J'ai appris beaucoup en lisant ce livre. J'ai été choquée de ce que j'ai lu et j'ai été émue aux larmes en prenant conscience de la condition des pauvres, des femmes et des enfants. La construction du livre permet une lecture addictive (narration à la 1re personne, courts chapitres, langage simple, très descriptif et concret). Parfois, on se dit que ce n'est pas possible, on doute de la crédibilité de ce qui est rapporté... mais pourquoi mentirait-elle ?

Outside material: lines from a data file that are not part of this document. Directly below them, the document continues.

(* ===== verification/Validation.v ===== *)
(** * Graph validation: dependency batches

    [harness-contract/src/execution_graph/validation.rs].  A graph is checked
    node by node, its dependency edges are counted into an in-degree table, the
    dependency policies are checked, and Kahn's algorithm peels the graph into
    batches of simultaneously ready nodes.

    The peeling loop is executable with fuel; [*count -= 1] on a zero counter
    is a [Panic].  The theorems show that neither can happen, that an accepted
    graph is exactly an acyclic one whose other checks pass, and that the
    returned batches are a topological layering of its nodes. *)

From stdpp Require Import pretty.
From S2P Require Import Prelude Facts Contract.

Inductive ExecutionGraphValidationError :=
| EmptyObjective
| DuplicateNode (id : string)
| MissingPayload (id : string)
| MissingExecutor (id : string)
| MissingNode (id : string)
| Cycle
| TimerUnavailable
| InvalidDependencyPolicy (node_id reason : string)
| OptionalEffectOwner (node_id : string)
| InvalidWorkContract (node_id reason : string).

#[export] Instance ExecutionGraphValidationError_eq_dec :
  EqDecision ExecutionGraphValidationError.
Proof. solve_decision. Defined.

Abbreviation VErr := ExecutionGraphValidationError.
(* ===== verification/Transition.v ===== *)
(** * Node transitions

    [harness-contract/src/execution_graph/state.rs]: the revision-checked
    status machine of one graph node, and the runs it generates. *)

From S2P Require Import Prelude Facts Contract Validation.

Inductive ExecutionTransitionError :=
| StaleRevision (expected actual : N)
| NodeNotFound (node_id : string)
| Illegal (node_id : string) (from to : ExecutionNodeStatus).

#[export] Instance ExecutionTransitionError_eq_dec : EqDecision ExecutionTransitionError.
Proof. solve_decision. Defined.

(** [legal_transition] *)
Definition legal_transition (from to : ExecutionNodeStatus) : bool :=
  match from, to with
  | Planned, (Ready | Cancelled | Blocked) => true
  | Ready, (Running | Paused | Cancelled | Blocked | Failed) => true
  | Running, (WaitingInput | WaitingApproval | WaitingExternal | Completed | Failed
             | Blocked | Cancelled | Paused) => true
  | (WaitingInput | WaitingApproval | WaitingExternal | Paused),
    (Ready | Running | Failed | Cancelled) => true
  | _, _ => false
  end || bool_decide (from = to).

(** The writes of one transition: [node_statuses.insert], the optional
    [node_results.insert], [revision.saturating_add(1)]. *)
Definition write_transition (g : ExecutionGraph) (node_id : string)
    (to : ExecutionNodeStatus) (result : option ExecutionNodeResult) : ExecutionGraph :=
  {| eg_id := eg_id g;
     eg_revision := u64_saturating_add (eg_revision g) 1;
     eg_objective := eg_objective g;
     eg_service_class := eg_service_class g;
     eg_parent_execution := eg_parent_execution g;
     eg_lineage := eg_lineage g;
     eg_continuation_binding := eg_continuation_binding g;
     eg_nodes := eg_nodes g;
     eg_edges := eg_edges g;
     eg_node_statuses := <[node_id := to]> (eg_node_statuses g);
     eg_node_results := match result with
                        | Some r => <[node_id := r]> (eg_node_results g)
                        | None => eg_node_results g
                        end;
     eg_recovery_cursor := eg_recovery_cursor g;
     eg_delivery_envelope := eg_delivery_envelope g;
     eg_terminal_presentation := eg_terminal_presentation g |}.

(** [apply_node_transition] *)
Definition apply_node_transition (g : ExecutionGraph) (expected_revision : N)
    (node_id : string) (to : ExecutionNodeStatus) (result : option ExecutionNodeResult) :
  Result ExecutionTransitionError ExecutionGraph :=
  _ ← guard_err (negb (eg_revision g =? expected_revision)%N)
        (StaleRevision expected_revision (eg_revision g));
  from ← ok_or (NodeNotFound node_id) (eg_node_statuses g !! node_id);
  _ ← guard_err (negb (legal_transition from to)) (Illegal node_id from to);
  Ok (write_transition g node_id to result).

(** ** The status machine *)

Definition legal (from to : ExecutionNodeStatus) : Prop := legal_transition from to = true.

Lemma legal_refl s : legal s s.
Proof. by destruct s. Qed.

Lemma legal_cancel s : is_terminal s = false -> legal s Cancelled.
Proof. by destruct s. Qed.

Lemma legal_from_terminal s t : is_terminal s = true -> legal s t -> t = s.
Proof. by destruct s, t. Qed.

Lemma apply_node_transition_Ok g rev id to res g' :
  apply_node_transition g rev id to res = Ok g' <->
  eg_revision g = rev /\ g' = write_transition g id to res /\
  exists from, eg_node_statuses g !! id = Some from /\ legal from to.
Proof.
  unfold apply_node_transition, legal.
  destruct (N.eqb_spec (eg_revision g) rev) as [->|Hne]; cbn; [|split; [discriminate | intros (? & _ & ? & ? & ?); congruence]].
  destruct (eg_node_statuses g !! id) as [from|]; cbn; [|split; [discriminate | intros (? & _ & ? & ? & ?); congruence]].
  destruct (legal_transition from to) eqn:El; cbn; [|split; [discriminate | intros (? & _ & ? & ? & ?); congruence]].
  split; [intros [= <-]; eauto | by intros (_ & -> & _)].
Qed.

#[export] Hint Resolve legal_refl legal_cancel : cowd.

(** ** Runs: any sequence of accepted transitions *)

Inductive transition_step (g g' : ExecutionGraph) : Prop :=
| TransitionStep rev id to res :
    apply_node_transition g rev id to res = Ok g' -> transition_step g g'.

Lemma transition_step_status g g' id s :
  transition_step g g' -> eg_node_statuses g !! id = Some s ->
  exists s', eg_node_statuses g' !! id = Some s' /\ legal s s'.
Proof.
  intros [rev id' to res (_ & -> & from & Hf & Hl)%apply_node_transition_Ok] Hs. cbn.
  destruct (decide (id' = id)) as [->|Hne].
  - rewrite lookup_insert_eq. exists to. split; [done | congruence].
  - rewrite lookup_insert_ne by done. exists s. eauto with cowd.
Qed.

Lemma transition_run_status g g' id s :
  rtc transition_step g g' -> eg_node_statuses g !! id = Some s ->
  exists s', eg_node_statuses g' !! id = Some s' /\ rtc legal s s'.
Proof.
  intros Hrun. revert s. induction Hrun as [g|g g1 g' Hstep _ IH]; intros s Hs.
  - exists s. eauto using rtc_refl.
  - destruct (transition_step_status g g1 id s Hstep Hs) as (s1 & Hs1 & Hl).
    destruct (IH s1 Hs1) as (s' & Hs' & Hrtc). exists s'. eauto using rtc_l.
Qed.

Lemma rtc_legal_from_terminal s t : is_terminal s = true -> rtc legal s t -> t = s.
Proof.
  intros Ht Hrtc. induction Hrtc as [|s s1 t Hl _ IH]; [done|].
  apply legal_from_terminal in Hl as ->; auto.
Qed.

(** Completion is only entered from [Running]. *)
Lemma rtc_legal_completed s : rtc legal s Completed ->
  s = Completed \/ rtc legal s Running.
Proof.
  intros Hrtc. remember Completed as t eqn:Et. revert Et.
  induction Hrtc as [|s s1 t Hl _ IH]; intros Et; [by left|].
  destruct (IH Et) as [->|Hr].
  - subst t. destruct s; try discriminate Hl; [right; apply rtc_refl | by left].
  - right. by eapply rtc_l.
Qed.

Definition structure_of (g : ExecutionGraph) :=
  (eg_id g, eg_objective g, eg_service_class g, eg_parent_execution g, eg_lineage g,
   eg_continuation_binding g, eg_nodes g, eg_edges g, eg_recovery_cursor g,
   eg_delivery_envelope g, eg_terminal_presentation g).

Lemma transition_run_structure g g' :
  rtc transition_step g g' ->
  structure_of g' = structure_of g /\
  dom (eg_node_statuses g') = dom (eg_node_statuses g) /\
  (eg_revision g <= eg_revision g' \/ u64_max < eg_revision g)%N.
Proof.
  induction 1 as [g|g g1 g' [rev id to res (_ & -> & from & Hf & Hl)%apply_node_transition_Ok] _ IH].
  - split_and!; [done | done | lia].
  - destruct IH as (Hs & Hd & Hr). split_and!; [done| |].
    + rewrite Hd. cbn. rewrite dom_insert_L.
      apply elem_of_dom_2 in Hf. set_solver.
    + cbn in Hr. unfold u64_saturating_add, sat_add in Hr. lia.
Qed.

(** Terminal outcomes are final: whatever sequence of transitions the
    runtime applies, a node that is completed, blocked, failed or cancelled
    keeps that status. *)
Theorem transition_terminal_absorbing g g' id s :
  rtc transition_step g g' ->
  eg_node_statuses g !! id = Some s -> is_terminal s = true ->
  eg_node_statuses g' !! id = Some s.
Proof.
  intros Hrun Hs Ht. destruct (transition_run_status g g' id s Hrun Hs) as (s' & Hs' & Hl).
  by rewrite (rtc_legal_from_terminal s s' Ht Hl) in Hs'.
Qed.

(** No node completes without running: a node that was planned and is
    completed after a run of transitions was [Running] at some graph in
    between. *)
Theorem transition_completed_was_running g g' id :
  rtc transition_step g g' ->
  eg_node_statuses g !! id = Some Planned ->
  eg_node_statuses g' !! id = Some Completed ->
  exists gm, rtc transition_step g gm /\ rtc transition_step gm g' /\
    eg_node_statuses gm !! id = Some Running.
Proof.
  intros Hrun Hs Hc.
  assert (Hgen : forall s, eg_node_statuses g !! id = Some s -> s = Completed \/
            exists gm, rtc transition_step g gm /\ rtc transition_step gm g' /\
              eg_node_statuses gm !! id = Some Running).
  { clear Hs. induction Hrun as [g|g g1 g' Hstep Hrun IH]; intros s Hs; [left; congruence|].
    destruct (transition_step_status g g1 id s Hstep Hs) as (s1 & Hs1 & Hl).
    destruct (IH Hc s1 Hs1) as [->|(gm & H1 & H2 & H3)].
    - destruct s; try discriminate Hl; [right | by left].
      exists g. split_and!; [apply rtc_refl | by eapply rtc_l | done].
    - right. exists gm. split_and!; [by eapply rtc_l | done..]. }
  by destruct (Hgen Planned Hs).
Qed.

(** A transition is checked in order (revision, existence, legality); a
    rejected one reports the first violated check, and an accepted one bumps the
    revision, writes exactly this node's status (and its result when one is
    given) and leaves all of the graph's structure alone. *)
Theorem apply_node_transition_spec g rev id to res :
  match apply_node_transition g rev id to res with
  | Ok g' =>
      eg_revision g = rev /\
      (exists from, eg_node_statuses g !! id = Some from /\ legal from to) /\
      eg_node_statuses g' !! id = Some to /\
      (forall id', id' <> id -> eg_node_statuses g' !! id' = eg_node_statuses g !! id' /\
                                eg_node_results g' !! id' = eg_node_results g !! id') /\
      eg_node_results g' !! id = from_option Some (eg_node_results g !! id) res /\
      structure_of g' = structure_of g /\
      ((rev < u64_max)%N -> eg_revision g' = (rev + 1)%N)
  | Err (StaleRevision expected actual) =>
      expected = rev /\ actual = eg_revision g /\ expected <> actual
  | Err (NodeNotFound n) => n = id /\ eg_revision g = rev /\ eg_node_statuses g !! id = None
  | Err (Illegal n from t) =>
      n = id /\ t = to /\ eg_revision g = rev /\ eg_node_statuses g !! id = Some from /\
      ~ legal from to
  end.
Proof.
  unfold apply_node_transition, legal.
  destruct (N.eqb_spec (eg_revision g) rev) as [Hrev|Hne]; cbn; [|by auto].
  destruct (eg_node_statuses g !! id) as [from|] eqn:Hf; cbn; [|by auto].
  destruct (legal_transition from to) eqn:El; cbn; [|split_and!; congruence].
  split_and!; [done | by exists from | apply lookup_insert_eq | | | done |].
  - intros id' Hne. split; [by apply lookup_insert_ne|].
    destruct res; [by apply lookup_insert_ne | done].
  - destruct res; [apply lookup_insert_eq | done].
  - unfold u64_saturating_add, sat_add. lia.
Qed.

(** A child graph's service class is never above its parent's: the class
    granted is the lower of the two, and a class already low enough is kept. *)
Lemma bounded_by_never_promotes c parent :
  service_rank (bounded_by c (Some parent)) = max (service_rank c) (service_rank parent) /\
  (service_rank parent <= service_rank c -> bounded_by c (Some parent) = c) /\
  bounded_by (bounded_by c (Some parent)) (Some parent) = bounded_by c (Some parent).
Proof. destruct c, parent; cbn; split_and!; lia || done. Qed.

(** ** Concrete runs *)

Definition one_node : ExecutionGraph := sample_graph [sample_node "a"] [].

Definition at_status (s : ExecutionNodeStatus) (revision : N) : ExecutionGraph :=
  {| eg_id := "g"; eg_revision := revision; eg_objective := "objective";
     eg_service_class := Interactive; eg_parent_execution := None; eg_lineage := None;
     eg_continuation_binding := None; eg_nodes := [sample_node "a"]; eg_edges := [];
     eg_node_statuses := {["a"%string := s]}; eg_node_results := ∅;
     eg_recovery_cursor := ExecutionRecoveryCursor_default;
     eg_delivery_envelope := None; eg_terminal_presentation := None |}.

Lemma at_status_step s t n :
  (n < u64_max)%N -> legal s t -> transition_step (at_status s n) (at_status t (n + 1)).
Proof.
  intros Hn Hl. apply (TransitionStep _ _ n "a" t None). apply apply_node_transition_Ok.
  split_and!; [done| |].
  - unfold write_transition, at_status. cbn. rewrite insert_singleton_eq.
    unfold u64_saturating_add. by rewrite sat_add_exact by lia.
  - exists s. split; [apply lookup_singleton_eq | done].
Qed.

Lemma sample_run :
  rtc transition_step (at_status Planned 0) (at_status Completed 3).
Proof.
  apply (rtc_l _ _ (at_status Ready 1)); [by apply (at_status_step Planned Ready 0)|].
  apply (rtc_l _ _ (at_status Running 2)); [by apply (at_status_step Ready Running 1)|].
  apply rtc_once. by apply (at_status_step Running Completed 2).
Qed.

Lemma transition_completed_was_running_witness :
  exists gm, rtc transition_step (at_status Planned 0) gm /\
    rtc transition_step gm (at_status Completed 3) /\
    eg_node_statuses gm !! "a"%string = Some Running.
Proof.
  apply (transition_completed_was_running (at_status Planned 0) (at_status Completed 3) "a").
  - exact sample_run.
  - reflexivity.
  - reflexivity.
Defined.

Lemma transition_terminal_absorbing_witness :
  eg_node_statuses (at_status Cancelled 1) !! "a"%string = Some Cancelled.
Proof.
  apply (transition_terminal_absorbing (at_status Cancelled 0) (at_status Cancelled 1) "a").
  - apply rtc_once. by apply (at_status_step Cancelled Cancelled 0).
  - reflexivity.
  - reflexivity.
Defined.
(** [retry_session_terminal] *)
Definition retry_session_terminal (id reason : string) (now : N) :=
  mutate_terminal id None None (fun v =>
    set_delivery v "retry_scheduled" (ob_attempts v) (Some now) (ob_claim_owner v)
      (ob_claim_expires_at_ms v) (ob_failure_class v) (Some reason) (ob_materialized_at_ms v)
      (ob_revision v)).

(** [adopt_session_terminal_fence] *)
Definition adopt_session_terminal_fence (r : RuntimeSessionTerminalFenceAdoption) :=
  mutate_terminal (fa_terminal_id r) None (Some (fa_expected_terminal_revision r)) (fun v =>
    {| ob_terminal_id := ob_terminal_id v; ob_message_id := ob_message_id v;
       ob_session_id := ob_session_id v; ob_commit_cursor := ob_commit_cursor v;
       ob_payload_ref := ob_payload_ref v; ob_execution_id := ob_execution_id v;
       ob_turn_id := Some (fa_turn_id r); ob_request_id := Some (fa_request_id r);
       ob_session_generation := Some (fa_session_generation r);
       ob_input_sequence := Some (fa_input_sequence r);
       ob_input_claim_owner := Some (fa_claim_owner r);
       ob_input_claim_token := Some (fa_claim_token r);
       ob_input_claim_revision := Some (fa_claim_revision r); ob_status := ob_status v;
       ob_attempts := ob_attempts v; ob_next_attempt_at_ms := ob_next_attempt_at_ms v;
       ob_claim_owner := ob_claim_owner v; ob_claim_expires_at_ms := ob_claim_expires_at_ms v;
       ob_failure_class := ob_failure_class v; ob_last_error := ob_last_error v;
       ob_materialized_at_ms := ob_materialized_at_ms v; ob_revision := ob_revision v |}).

(** [ack_session_terminal] *)
Definition ack_session_terminal (id worker : string) (rev now : N) :=
  mutate_terminal id (Some worker) (Some rev) (fun v =>
    set_delivery v "materialized" (ob_attempts v) (ob_next_attempt_at_ms v) None None
      (ob_failure_class v) (ob_last_error v) (Some now) (ob_revision v)).

(** [suppress_session_terminal] *)
Definition suppress_session_terminal (id worker : string) (rev : N) (reason : string) :=
  mutate_terminal id (Some worker) (Some rev) (fun v =>
    set_delivery v "suppressed" (ob_attempts v) (ob_next_attempt_at_ms v) (ob_claim_owner v)
      (ob_claim_expires_at_ms v) (ob_failure_class v) (Some reason) (ob_materialized_at_ms v)
      (ob_revision v)).
(* ===== verification/ApprovalQueue.v ===== *)
(** * The approval queue

    [runtime/src/approval/approval_queue.rs].  The queue is a cache over the
    approval streams; every decision reads the durable state, appends with the
    revision it read, and then updates the cache.  An operation is written as a
    plan over the store it reads followed by at most one append ([perform]), so
    that [ApprovalLifecycle] can let other writers run in between.

    [clk 0], [clk 1], ... are the successive readings of [now_ms]. *)

From S2P Require Import Prelude Facts Contract Validation Delta Ports EventStore.
From S2P Require Import Samples Backend Approval ApprovalJournal.

Record ApprovalRequestIndexes := {
  ix_by_session : gmap string (gset string);
  ix_by_agent : gmap string (gset string);
  ix_by_team : gmap string (gset string)
}.

Record ApprovalQueue := {
  q_requests : gmap string ApprovalRequest;
  q_indexes : ApprovalRequestIndexes;
  q_grants : gmap string ApprovalGrant;
  q_deadlines : gmap N (gset string);
  q_last_refresh_commit : N
}.

Definition with_requests (q : ApprovalQueue) requests : ApprovalQueue :=
  {| q_requests := requests; q_indexes := q_indexes q; q_grants := q_grants q;
     q_deadlines := q_deadlines q; q_last_refresh_commit := q_last_refresh_commit q |}.
Definition with_indexes (q : ApprovalQueue) indexes : ApprovalQueue :=
  {| q_requests := q_requests q; q_indexes := indexes; q_grants := q_grants q;
     q_deadlines := q_deadlines q; q_last_refresh_commit := q_last_refresh_commit q |}.
Definition with_grants (q : ApprovalQueue) grants : ApprovalQueue :=
  {| q_requests := q_requests q; q_indexes := q_indexes q; q_grants := grants;
     q_deadlines := q_deadlines q; q_last_refresh_commit := q_last_refresh_commit q |}.
Definition with_deadlines (q : ApprovalQueue) deadlines : ApprovalQueue :=
  {| q_requests := q_requests q; q_indexes := q_indexes q; q_grants := q_grants q;
     q_deadlines := deadlines; q_last_refresh_commit := q_last_refresh_commit q |}.

Definition put_request (id : string) (r : ApprovalRequest) (q : ApprovalQueue) : ApprovalQueue :=
  with_requests q (<[id := r]> (q_requests q)).
Definition drop_request (id : string) (q : ApprovalQueue) : ApprovalQueue :=
  with_requests q (delete id (q_requests q)).
Definition put_grant (g : ApprovalGrant) (q : ApprovalQueue) : ApprovalQueue :=
  with_grants q (<[gt_grant_id g := g]> (q_grants q)).
Definition drop_grant (id : string) (q : ApprovalQueue) : ApprovalQueue :=
  with_grants q (delete id (q_grants q)).

(** ** Indexes and deadlines *)

(** [entry(key).or_default().insert(id)] *)
Definition entry_insert {K} `{Countable K} (key : K) (id : string) (m : gmap K (gset string)) :
  gmap K (gset string) := <[key := {[id]} ∪ default ∅ (m !! key)]> m.

Definition entry_insert_opt (key : option string) (id : string) (m : gmap string (gset string)) :
  gmap string (gset string) :=
  match key with Some k => entry_insert k id m | None => m end.

(** [index_approval_request] *)
Definition index_approval_request (ix : ApprovalRequestIndexes) (id : string)
    (r : ApprovalRequest) : ApprovalRequestIndexes :=
  {| ix_by_session := entry_insert_opt (as_session_id (aq_source r)) id (ix_by_session ix);
     ix_by_agent := entry_insert_opt (as_agent_id (aq_source r)) id (ix_by_agent ix);
     ix_by_team := entry_insert_opt (as_team_id (aq_source r)) id (ix_by_team ix) |}.

(** [approval_request_indexes] *)
Definition approval_request_indexes (requests : gmap string ApprovalRequest) :
  ApprovalRequestIndexes :=
  fold_left (fun ix kv => index_approval_request ix kv.1 kv.2) (btree_entries requests)
    {| ix_by_session := ∅; ix_by_agent := ∅; ix_by_team := ∅ |}.

(** The deadline [approval_deadline_index] gives a request. *)
Definition request_deadline (r : ApprovalRequest) : option N :=
  match aq_expires_at_ms r with
  | Some e => Some e
  | None => if negb (aq_blocks_execution r)
            then Some (u64_saturating_add (aq_created_at_ms r)
                         (nonblocking_approval_ttl_ms (aq_risk r)))
            else None
  end.

(** [approval_deadline_index] *)
Definition approval_deadline_index (requests : gmap string ApprovalRequest) :
  gmap N (gset string) :=
  fold_left (fun m kv =>
               if decide (aq_status kv.2 = StPending) then
                 match request_deadline kv.2 with
                 | Some d => entry_insert d kv.1 m
                 | None => m
                 end
               else m)
    (btree_entries requests) ∅.

(** [remove_active_deadline] *)
Definition remove_active_deadline (id : string) (q : ApprovalQueue) : ApprovalQueue :=
  with_deadlines q
    (omap (fun ids : gset string => let ids' := ids ∖ {[id]} in
                       if decide (ids' = ∅) then None else Some ids') (q_deadlines q)).

(** [active_deadline_count], [active_request_count] *)
Definition active_deadline_count (q : ApprovalQueue) : nat :=
  sum_list (map (fun kv => size kv.2) (map_to_list (q_deadlines q))).
Definition active_request_count (q : ApprovalQueue) : nat := size (q_requests q).

(** [active_approval_requests], [active_approval_grants] *)
Definition active_approval_requests (m : gmap string ApprovalRequest) :
  gmap string ApprovalRequest := filter (fun kv => aq_status kv.2 = StPending) m.

Definition grant_is_active (now : N) (g : ApprovalGrant) : bool :=
  bool_decide (gt_status g = AgActive)
  && match gt_expires_at_ms g with Some e => (now <? e)%N | None => true end.

Definition active_approval_grants (now : N) (m : gmap string ApprovalGrant) :
  gmap string ApprovalGrant := filter (fun kv => grant_is_active now kv.2 = true) m.

(** ** Events *)

(** [approval_source_refs] *)
Definition approval_source_refs (s : ApprovalSource) : list RuntimeEventRef :=
  let opt kind o := match o with
                    | Some id => [{| ref_kind := kind; ref_id := id |}]
                    | None => []
                    end in
  opt "session"%string (as_session_id s) ++ opt "agent"%string (as_agent_id s)
  ++ opt "team"%string (as_team_id s) ++ opt "mission"%string (as_mission_id s)
  ++ opt "resource"%string (as_resource_ref s) ++ opt "review"%string (as_review_ref s)
  ++ match as_application s with
     | Some a => [{| ref_kind := "application"; ref_id := aa_app_id a |};
                  {| ref_kind := "approval_correlation_schema";
                     ref_id := aa_correlation_schema a |}]
     | None => []
     end.

(** [TRUST_ALL_POLICY_ACTOR_IDS] *)
Definition TRUST_ALL_POLICY_ACTOR_IDS : list string :=
  ["yolo-trust-all"; "autonomous-session-policy"; "approval-router-auto"].

Inductive Plan (Value A : Type) :=
| Answer (a : A)
| Commit (r : AppendTransactionRequest Value) (finish : ApprovalQueue -> A * ApprovalQueue).
Arguments Answer {Value A} _.
Arguments Commit {Value A} _ _.

(** The plan of an operation and the queue it leaves, whatever its result. *)
Definition Planned (Value A : Type) : Type := Result string (Plan Value A) * ApprovalQueue.

(** The append a plan makes, if it makes one. *)
Definition plan_append {Value A} (p : Planned Value A) : option (AppendTransactionRequest Value) :=
  match p with (Ok (Commit r _), _) => Some r | _ => None end.

Definition already (r : ApprovalRequest) (grant_id : option string) : ApprovalDecisionReceipt :=
  {| rd_approval_id := aq_approval_id r; rd_status := aq_status r; rd_route_back := aq_source r;
     rd_message := "approval already " +:+ approval_status_as_str (aq_status r);
     rd_grant_id := grant_id |}.

(** The receipt of a request that is no longer pending; it leaves the cache. *)
Definition answer_closed {Value} (r : ApprovalRequest) (grant_id : option string)
    (q : ApprovalQueue) : Planned Value ApprovalDecisionReceipt :=
  (Ok (Answer (already r grant_id)),
   drop_request (aq_approval_id r) (remove_active_deadline (aq_approval_id r) q)).

(** [remove_active_deadline] and [requests.remove] at the end of an operation. *)
Definition finish_request (id : string) (receipt : ApprovalDecisionReceipt)
    (grant : option ApprovalGrant) (q : ApprovalQueue) : ApprovalDecisionReceipt * ApprovalQueue :=
  (receipt,
   drop_request id (remove_active_deadline id
     match grant with Some g => put_grant g q | None => q end)).

Section Queue.
Context {Value S : Type} `{Json Value} `{ApprovalJson Value}
  `{EventBackend Value S} `{ScopeReads Value S}.

Abbreviation Input := (RuntimeTransactionEventInput Value).
Abbreviation PlannedReceipt := (Planned Value ApprovalDecisionReceipt).

(** An event of an approval stream. *)
Definition approval_event (stream kind status actor : string) (refs : list RuntimeEventRef)
    (payload : Value) : RuntimeEventInput Value :=
  {| in_stream_id := stream; in_scope := ScApproval; in_kind := kind; in_status := Some status;
     in_actor := Some actor; in_refs := refs; in_payload := payload |}.

(** The transaction of [append_batch_if_revision]. *)
Definition batch (stream : string) (revision : N) (transaction_id : string)
    (events : list Input) : AppendTransactionRequest Value :=
  {| rq_transaction_id := transaction_id;
     rq_expected_streams := [{| es_stream_id := stream; es_expected_revision := revision |}];
     rq_events := events |}.

(** Run a plan: its append, if it has one, then the cache update. *)
Definition perform {A} (p : Planned Value A) (s : S) : Result string A * ApprovalQueue * S :=
  match p with
  | (Err e, q) => (Err e, q, s)
  | (Ok (Answer a), q) => (Ok a, q, s)
  | (Ok (Commit r finish), q) =>
      match eb_append r None s with
      | (Err e, s') => (Err (store_error_to_string e), q, s')
      | (Ok _, s') => let '(a, q') := finish q in (Ok a, q', s')
      end
  end.

(** ** Construction and reads *)

(** [ApprovalQueue::new] *)
Definition queue_new (now : N) (s : S) : ApprovalQueue :=
  let '(requests, grants) := restore_approval_state s in
  let requests := active_approval_requests requests in
  {| q_requests := requests; q_indexes := approval_request_indexes requests;
     q_grants := active_approval_grants now grants;
     q_deadlines := approval_deadline_index requests;
     q_last_refresh_commit := sr_head_commit s |}.

(** [get], [pending], [list], [grants] *)
Definition queue_get (q : ApprovalQueue) (s : S) (id : string) : option ApprovalRequest :=
  match q_requests q !! id with Some r => Some r | None => restore_approval_request s id end.

Definition queue_pending (q : ApprovalQueue) : list ApprovalRequest :=
  List.filter (fun r => bool_decide (aq_status r = StPending)) (btree_values (q_requests q)).

Definition queue_list (s : S) : list ApprovalRequest := btree_values (restore_approval_state s).1.

(** [list_for_execution_scope] *)
Definition list_for_execution_scope (s : S) (session_id : option string)
    (agent_ids team_ids : gset string) : list ApprovalRequest :=
  List.filter
    (fun r => same_some session_id (as_session_id (aq_source r))
              || match as_agent_id (aq_source r) with
                 | Some a => bool_decide (a ∈ agent_ids) | None => false end
              || match as_team_id (aq_source r) with
                 | Some t => bool_decide (t ∈ team_ids) | None => false end)
    (queue_list s).

Definition queue_grants (s : S) : list ApprovalGrant := btree_values (restore_approval_state s).2.

(** [grant_for_approval] *)
Definition grant_for_approval (s : S) (id : string) : option ApprovalGrant :=
  List.find (fun g => String.eqb (gt_approval_id g) id) (queue_grants s).

(** [active_grants] *)
Definition active_grants (now : N) (q : ApprovalQueue) : list ApprovalGrant * ApprovalQueue :=
  let grants := active_approval_grants now (q_grants q) in
  (btree_values grants, with_grants q grants).

(** [sort_by_key]: a stable sort on the five scopes. *)
Definition sort_by_scope (grants : list ApprovalGrant) : list ApprovalGrant :=
  flat_map (fun scope => List.filter (fun g => bool_decide (gt_scope g = scope)) grants)
    [GsOnce; GsTurn; GsTask; GsSession; GsGlobal].

(** [matching_grant] *)
Definition matching_grant (clk : nat -> N) (q : ApprovalQueue) (c : ApprovalContext)
    (risk : TaskRisk) : option ApprovalGrant * ApprovalQueue :=
  let '(grants, q') := active_grants (clk 0) q in
  (List.find (fun g => grant_matches g c risk (clk 1)) (sort_by_scope grants), q').

(** [hydrate_request] *)
Definition hydrate_request (q : ApprovalQueue) (s : S) (id : string) :
  Result string ApprovalQueue :=
  match q_requests q !! id with
  | Some _ => Ok q
  | None =>
      request ← ok_or ("approval request not found: " +:+ id) (restore_approval_request s id);
      Ok (put_request id request q)
  end.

Les seules choses qui m'ont gênée sont les suivantes : une certaine difficulté à se situer dans le temps ou dans les lieux ; peu de références sur la présence américaine et des alliés et d'informations sur ce que cela a pu changer (ou compliquer) pour le peuple ; parfois aussi une réelle difficulté à comprendre si certaines actions sont menées sous son identité de fille ou de garçon (notamment ce qui a trait à l'école, à un moment donné, on est perdu)... et peut-être aussi une parole écrite avec une réelle prise de distance (le récit de Nadia est écrit par la journaliste qui l'a aidée) ce qui confère, parfois, une absence d'émotions et de sensibilité au propos... alors même que les choses évoquées sont graves ou douloureuses.

Néanmoins, pour qui s'intéresse aux témoignages et récits de vies, un livre qu'il convient de connaître.